[Saved entries]

# # # # #

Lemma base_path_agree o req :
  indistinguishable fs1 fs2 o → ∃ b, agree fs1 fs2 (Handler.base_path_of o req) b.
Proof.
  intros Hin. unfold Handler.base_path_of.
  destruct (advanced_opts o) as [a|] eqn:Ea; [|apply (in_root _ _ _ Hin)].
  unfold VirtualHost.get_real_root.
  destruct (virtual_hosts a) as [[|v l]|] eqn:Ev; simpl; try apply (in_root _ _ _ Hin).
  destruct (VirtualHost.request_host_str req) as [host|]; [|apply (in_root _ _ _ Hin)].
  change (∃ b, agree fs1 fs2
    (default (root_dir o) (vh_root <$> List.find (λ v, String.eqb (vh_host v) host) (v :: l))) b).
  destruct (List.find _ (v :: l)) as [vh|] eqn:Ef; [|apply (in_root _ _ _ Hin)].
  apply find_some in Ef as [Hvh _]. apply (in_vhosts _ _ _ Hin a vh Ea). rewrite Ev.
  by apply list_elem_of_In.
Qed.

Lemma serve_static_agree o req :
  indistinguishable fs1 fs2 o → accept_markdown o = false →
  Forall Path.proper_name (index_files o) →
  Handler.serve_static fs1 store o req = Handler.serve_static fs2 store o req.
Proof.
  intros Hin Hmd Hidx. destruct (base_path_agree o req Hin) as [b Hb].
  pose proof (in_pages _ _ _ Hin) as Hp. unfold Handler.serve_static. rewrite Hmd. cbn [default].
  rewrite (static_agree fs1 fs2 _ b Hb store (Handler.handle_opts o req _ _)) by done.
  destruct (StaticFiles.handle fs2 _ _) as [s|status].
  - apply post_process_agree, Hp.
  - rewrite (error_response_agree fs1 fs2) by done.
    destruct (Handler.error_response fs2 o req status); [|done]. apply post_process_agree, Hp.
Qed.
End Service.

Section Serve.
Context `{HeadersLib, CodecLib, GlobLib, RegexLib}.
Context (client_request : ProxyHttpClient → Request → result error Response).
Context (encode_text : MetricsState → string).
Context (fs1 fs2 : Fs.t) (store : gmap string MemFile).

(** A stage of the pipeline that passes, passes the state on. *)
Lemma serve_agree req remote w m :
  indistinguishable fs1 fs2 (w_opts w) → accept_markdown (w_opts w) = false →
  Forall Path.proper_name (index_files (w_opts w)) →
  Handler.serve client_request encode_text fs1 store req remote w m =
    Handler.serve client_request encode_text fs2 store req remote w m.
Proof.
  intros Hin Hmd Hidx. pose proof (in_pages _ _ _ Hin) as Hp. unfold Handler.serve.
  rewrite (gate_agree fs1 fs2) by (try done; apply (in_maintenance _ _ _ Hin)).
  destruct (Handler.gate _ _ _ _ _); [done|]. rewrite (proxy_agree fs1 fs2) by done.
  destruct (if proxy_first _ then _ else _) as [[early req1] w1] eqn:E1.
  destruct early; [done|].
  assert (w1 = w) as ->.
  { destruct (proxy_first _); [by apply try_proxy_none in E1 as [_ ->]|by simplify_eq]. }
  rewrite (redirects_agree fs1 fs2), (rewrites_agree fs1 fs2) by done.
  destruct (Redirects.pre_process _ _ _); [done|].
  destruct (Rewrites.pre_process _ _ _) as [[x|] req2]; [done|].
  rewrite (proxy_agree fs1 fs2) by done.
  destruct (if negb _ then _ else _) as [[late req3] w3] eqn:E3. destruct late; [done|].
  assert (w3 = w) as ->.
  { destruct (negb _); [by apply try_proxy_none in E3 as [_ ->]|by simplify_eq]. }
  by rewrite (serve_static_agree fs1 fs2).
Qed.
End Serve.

# # # # #

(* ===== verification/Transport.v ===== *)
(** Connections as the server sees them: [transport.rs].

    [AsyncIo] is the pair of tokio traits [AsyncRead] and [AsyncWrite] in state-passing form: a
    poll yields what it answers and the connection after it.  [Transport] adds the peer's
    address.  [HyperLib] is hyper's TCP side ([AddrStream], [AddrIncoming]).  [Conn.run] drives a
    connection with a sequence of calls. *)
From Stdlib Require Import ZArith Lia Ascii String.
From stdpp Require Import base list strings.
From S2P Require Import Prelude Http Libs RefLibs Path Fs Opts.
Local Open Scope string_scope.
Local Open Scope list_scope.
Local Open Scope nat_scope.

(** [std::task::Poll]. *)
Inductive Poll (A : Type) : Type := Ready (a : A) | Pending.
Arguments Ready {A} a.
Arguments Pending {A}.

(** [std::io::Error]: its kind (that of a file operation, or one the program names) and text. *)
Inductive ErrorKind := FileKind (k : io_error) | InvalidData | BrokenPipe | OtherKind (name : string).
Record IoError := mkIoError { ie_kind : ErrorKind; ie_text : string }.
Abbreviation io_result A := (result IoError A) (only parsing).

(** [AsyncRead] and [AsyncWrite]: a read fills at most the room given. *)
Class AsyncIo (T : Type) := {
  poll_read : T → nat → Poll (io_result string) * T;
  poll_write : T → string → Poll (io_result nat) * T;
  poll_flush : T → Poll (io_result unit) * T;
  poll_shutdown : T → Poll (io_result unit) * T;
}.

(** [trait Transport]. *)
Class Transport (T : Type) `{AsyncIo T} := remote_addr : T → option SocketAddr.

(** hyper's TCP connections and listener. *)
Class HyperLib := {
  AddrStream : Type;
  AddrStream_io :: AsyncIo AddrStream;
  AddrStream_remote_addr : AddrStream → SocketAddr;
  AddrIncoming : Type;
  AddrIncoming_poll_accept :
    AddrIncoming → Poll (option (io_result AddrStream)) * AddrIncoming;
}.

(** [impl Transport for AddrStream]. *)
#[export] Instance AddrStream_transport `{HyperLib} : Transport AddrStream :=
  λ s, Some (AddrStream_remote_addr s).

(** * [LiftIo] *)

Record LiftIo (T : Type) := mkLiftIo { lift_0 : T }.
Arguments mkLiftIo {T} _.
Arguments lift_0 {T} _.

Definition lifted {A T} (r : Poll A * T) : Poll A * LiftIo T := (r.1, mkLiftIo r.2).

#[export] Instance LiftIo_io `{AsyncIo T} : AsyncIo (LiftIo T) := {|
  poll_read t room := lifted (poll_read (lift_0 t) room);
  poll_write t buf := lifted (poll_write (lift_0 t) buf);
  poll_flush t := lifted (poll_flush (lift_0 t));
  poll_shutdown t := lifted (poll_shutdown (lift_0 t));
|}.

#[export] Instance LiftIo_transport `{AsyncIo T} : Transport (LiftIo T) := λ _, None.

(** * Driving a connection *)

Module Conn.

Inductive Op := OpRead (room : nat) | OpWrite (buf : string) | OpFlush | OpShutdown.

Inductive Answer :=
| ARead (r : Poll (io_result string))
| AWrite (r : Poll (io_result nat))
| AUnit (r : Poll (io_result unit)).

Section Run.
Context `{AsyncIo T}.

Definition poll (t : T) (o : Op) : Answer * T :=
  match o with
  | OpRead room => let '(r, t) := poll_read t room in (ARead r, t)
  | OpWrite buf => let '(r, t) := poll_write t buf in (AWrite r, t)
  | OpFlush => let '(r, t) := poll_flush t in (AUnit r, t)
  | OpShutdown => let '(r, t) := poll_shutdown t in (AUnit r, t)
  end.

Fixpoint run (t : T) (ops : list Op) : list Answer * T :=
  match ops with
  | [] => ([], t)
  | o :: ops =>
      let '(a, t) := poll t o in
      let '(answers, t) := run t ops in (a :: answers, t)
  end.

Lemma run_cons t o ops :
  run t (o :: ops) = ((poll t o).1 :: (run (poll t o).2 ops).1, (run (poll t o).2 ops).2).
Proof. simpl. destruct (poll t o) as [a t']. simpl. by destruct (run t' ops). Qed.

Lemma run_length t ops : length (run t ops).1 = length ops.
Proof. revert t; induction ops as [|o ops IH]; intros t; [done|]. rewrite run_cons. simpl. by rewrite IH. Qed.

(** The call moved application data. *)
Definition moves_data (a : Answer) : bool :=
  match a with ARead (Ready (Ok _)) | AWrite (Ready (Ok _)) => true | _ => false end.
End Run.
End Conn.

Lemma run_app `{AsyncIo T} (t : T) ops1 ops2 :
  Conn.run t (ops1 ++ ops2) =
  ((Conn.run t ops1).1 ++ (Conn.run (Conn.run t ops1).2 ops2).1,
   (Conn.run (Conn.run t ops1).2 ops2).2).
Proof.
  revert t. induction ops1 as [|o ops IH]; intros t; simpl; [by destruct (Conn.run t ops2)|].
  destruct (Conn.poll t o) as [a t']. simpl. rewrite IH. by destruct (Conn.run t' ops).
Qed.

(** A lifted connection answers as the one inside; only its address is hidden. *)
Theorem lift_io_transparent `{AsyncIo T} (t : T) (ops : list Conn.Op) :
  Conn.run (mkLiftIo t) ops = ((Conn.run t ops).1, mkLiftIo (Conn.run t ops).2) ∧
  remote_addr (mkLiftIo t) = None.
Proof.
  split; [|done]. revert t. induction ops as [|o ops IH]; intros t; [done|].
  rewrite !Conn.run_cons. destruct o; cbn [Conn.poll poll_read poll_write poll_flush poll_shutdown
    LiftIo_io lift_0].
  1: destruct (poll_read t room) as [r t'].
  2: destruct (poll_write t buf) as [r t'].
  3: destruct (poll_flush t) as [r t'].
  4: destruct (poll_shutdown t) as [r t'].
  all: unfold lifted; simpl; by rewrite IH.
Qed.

# # # # #

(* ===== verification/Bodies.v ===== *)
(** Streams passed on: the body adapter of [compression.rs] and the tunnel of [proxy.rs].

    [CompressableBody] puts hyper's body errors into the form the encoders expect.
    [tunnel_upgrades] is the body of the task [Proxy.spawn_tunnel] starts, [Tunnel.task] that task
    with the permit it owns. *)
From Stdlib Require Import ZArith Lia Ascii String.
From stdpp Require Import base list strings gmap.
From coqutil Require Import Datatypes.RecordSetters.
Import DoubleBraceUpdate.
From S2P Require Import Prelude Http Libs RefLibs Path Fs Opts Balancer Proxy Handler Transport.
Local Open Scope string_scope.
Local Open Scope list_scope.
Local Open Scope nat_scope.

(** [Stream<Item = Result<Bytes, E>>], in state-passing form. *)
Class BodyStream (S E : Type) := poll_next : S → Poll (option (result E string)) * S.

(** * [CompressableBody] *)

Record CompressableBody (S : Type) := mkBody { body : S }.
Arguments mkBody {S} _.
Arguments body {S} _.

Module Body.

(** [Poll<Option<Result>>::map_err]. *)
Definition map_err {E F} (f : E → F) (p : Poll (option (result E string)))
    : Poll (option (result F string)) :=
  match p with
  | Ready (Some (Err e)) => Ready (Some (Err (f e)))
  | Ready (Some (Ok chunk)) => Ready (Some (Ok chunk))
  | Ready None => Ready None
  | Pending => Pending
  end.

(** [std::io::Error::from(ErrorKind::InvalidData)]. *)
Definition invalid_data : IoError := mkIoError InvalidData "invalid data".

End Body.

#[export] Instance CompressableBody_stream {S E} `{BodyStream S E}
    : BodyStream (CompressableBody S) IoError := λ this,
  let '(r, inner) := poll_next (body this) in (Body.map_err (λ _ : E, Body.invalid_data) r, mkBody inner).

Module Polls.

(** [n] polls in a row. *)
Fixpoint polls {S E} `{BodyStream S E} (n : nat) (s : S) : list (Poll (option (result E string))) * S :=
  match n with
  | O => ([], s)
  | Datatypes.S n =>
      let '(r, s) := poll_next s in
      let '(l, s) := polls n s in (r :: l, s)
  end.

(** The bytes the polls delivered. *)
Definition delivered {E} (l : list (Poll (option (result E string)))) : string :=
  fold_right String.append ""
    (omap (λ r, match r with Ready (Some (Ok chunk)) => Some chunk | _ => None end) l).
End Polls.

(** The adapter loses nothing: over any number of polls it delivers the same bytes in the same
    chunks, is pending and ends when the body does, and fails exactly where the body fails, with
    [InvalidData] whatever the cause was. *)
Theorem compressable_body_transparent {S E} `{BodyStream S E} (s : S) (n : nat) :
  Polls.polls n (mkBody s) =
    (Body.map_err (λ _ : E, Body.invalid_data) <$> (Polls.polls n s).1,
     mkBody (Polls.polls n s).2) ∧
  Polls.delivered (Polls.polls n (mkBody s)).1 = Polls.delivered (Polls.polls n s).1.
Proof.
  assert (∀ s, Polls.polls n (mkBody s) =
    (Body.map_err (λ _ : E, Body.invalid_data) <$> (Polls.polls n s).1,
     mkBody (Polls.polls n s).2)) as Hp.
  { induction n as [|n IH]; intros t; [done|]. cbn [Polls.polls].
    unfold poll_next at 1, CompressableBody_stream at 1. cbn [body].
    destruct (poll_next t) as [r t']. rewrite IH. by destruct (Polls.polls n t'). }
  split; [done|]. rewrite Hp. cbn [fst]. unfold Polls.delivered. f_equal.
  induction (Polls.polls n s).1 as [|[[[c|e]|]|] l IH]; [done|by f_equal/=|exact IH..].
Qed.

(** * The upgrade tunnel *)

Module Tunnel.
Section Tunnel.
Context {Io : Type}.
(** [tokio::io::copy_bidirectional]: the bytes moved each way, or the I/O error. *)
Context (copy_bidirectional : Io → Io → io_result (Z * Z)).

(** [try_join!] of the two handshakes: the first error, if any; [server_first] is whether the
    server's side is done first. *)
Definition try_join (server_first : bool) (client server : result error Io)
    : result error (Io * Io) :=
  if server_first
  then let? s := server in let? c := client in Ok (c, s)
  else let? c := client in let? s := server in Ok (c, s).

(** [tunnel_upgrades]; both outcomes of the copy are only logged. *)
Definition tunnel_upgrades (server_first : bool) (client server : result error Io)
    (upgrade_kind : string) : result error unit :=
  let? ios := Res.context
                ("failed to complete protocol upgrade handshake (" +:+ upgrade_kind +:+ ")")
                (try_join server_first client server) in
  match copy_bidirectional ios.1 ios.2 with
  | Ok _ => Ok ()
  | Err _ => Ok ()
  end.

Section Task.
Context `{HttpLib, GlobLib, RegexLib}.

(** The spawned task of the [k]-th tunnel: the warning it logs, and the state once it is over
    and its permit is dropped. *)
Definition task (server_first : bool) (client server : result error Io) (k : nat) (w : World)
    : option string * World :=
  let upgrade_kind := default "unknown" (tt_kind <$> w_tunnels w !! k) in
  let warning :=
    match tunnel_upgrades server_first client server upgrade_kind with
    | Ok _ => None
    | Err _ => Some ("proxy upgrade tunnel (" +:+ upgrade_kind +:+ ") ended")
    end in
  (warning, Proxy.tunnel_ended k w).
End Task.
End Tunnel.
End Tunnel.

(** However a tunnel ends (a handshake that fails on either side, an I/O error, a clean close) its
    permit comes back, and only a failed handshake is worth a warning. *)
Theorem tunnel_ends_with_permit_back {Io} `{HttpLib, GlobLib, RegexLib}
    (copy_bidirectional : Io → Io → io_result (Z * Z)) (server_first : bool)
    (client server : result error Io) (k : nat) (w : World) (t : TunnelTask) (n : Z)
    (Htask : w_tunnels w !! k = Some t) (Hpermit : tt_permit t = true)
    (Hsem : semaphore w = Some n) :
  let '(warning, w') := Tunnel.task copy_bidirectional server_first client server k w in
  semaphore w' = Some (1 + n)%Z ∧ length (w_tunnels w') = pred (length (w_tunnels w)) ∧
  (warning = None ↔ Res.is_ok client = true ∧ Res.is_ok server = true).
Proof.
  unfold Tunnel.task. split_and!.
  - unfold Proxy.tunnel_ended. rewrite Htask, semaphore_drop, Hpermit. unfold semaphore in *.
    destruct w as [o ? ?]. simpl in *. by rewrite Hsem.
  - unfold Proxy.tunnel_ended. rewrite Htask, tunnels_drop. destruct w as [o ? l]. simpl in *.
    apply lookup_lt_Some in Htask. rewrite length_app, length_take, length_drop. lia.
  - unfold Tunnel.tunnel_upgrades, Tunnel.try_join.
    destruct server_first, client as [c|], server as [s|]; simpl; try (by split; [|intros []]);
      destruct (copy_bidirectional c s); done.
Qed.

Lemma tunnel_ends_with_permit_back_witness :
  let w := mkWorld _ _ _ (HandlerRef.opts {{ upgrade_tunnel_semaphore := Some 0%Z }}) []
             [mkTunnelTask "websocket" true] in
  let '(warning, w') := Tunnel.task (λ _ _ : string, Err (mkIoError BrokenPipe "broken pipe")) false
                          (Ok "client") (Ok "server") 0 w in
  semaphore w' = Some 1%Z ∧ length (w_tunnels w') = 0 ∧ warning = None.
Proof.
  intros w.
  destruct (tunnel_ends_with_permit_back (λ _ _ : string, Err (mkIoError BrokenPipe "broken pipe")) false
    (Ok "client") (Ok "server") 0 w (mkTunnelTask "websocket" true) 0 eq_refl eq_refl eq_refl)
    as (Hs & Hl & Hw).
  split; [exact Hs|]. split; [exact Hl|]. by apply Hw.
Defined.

# # # # #

# [Task prompt]
Each line that holds the string "mkBody" is to be copied from the entries above.

# [Expected answer]
Record CompressableBody (S : Type) := mkBody { body : S }.
Arguments mkBody {S} _.
  let '(r, inner) := poll_next (body this) in (Body.map_err (λ _ : E, Body.invalid_data) r, mkBody inner).
  Polls.polls n (mkBody s) =
     mkBody (Polls.polls n s).2) ∧
  Polls.delivered (Polls.polls n (mkBody s)).1 = Polls.delivered (Polls.polls n s).1.
  assert (∀ s, Polls.polls n (mkBody s) =
     mkBody (Polls.polls n s).2)) as Hp.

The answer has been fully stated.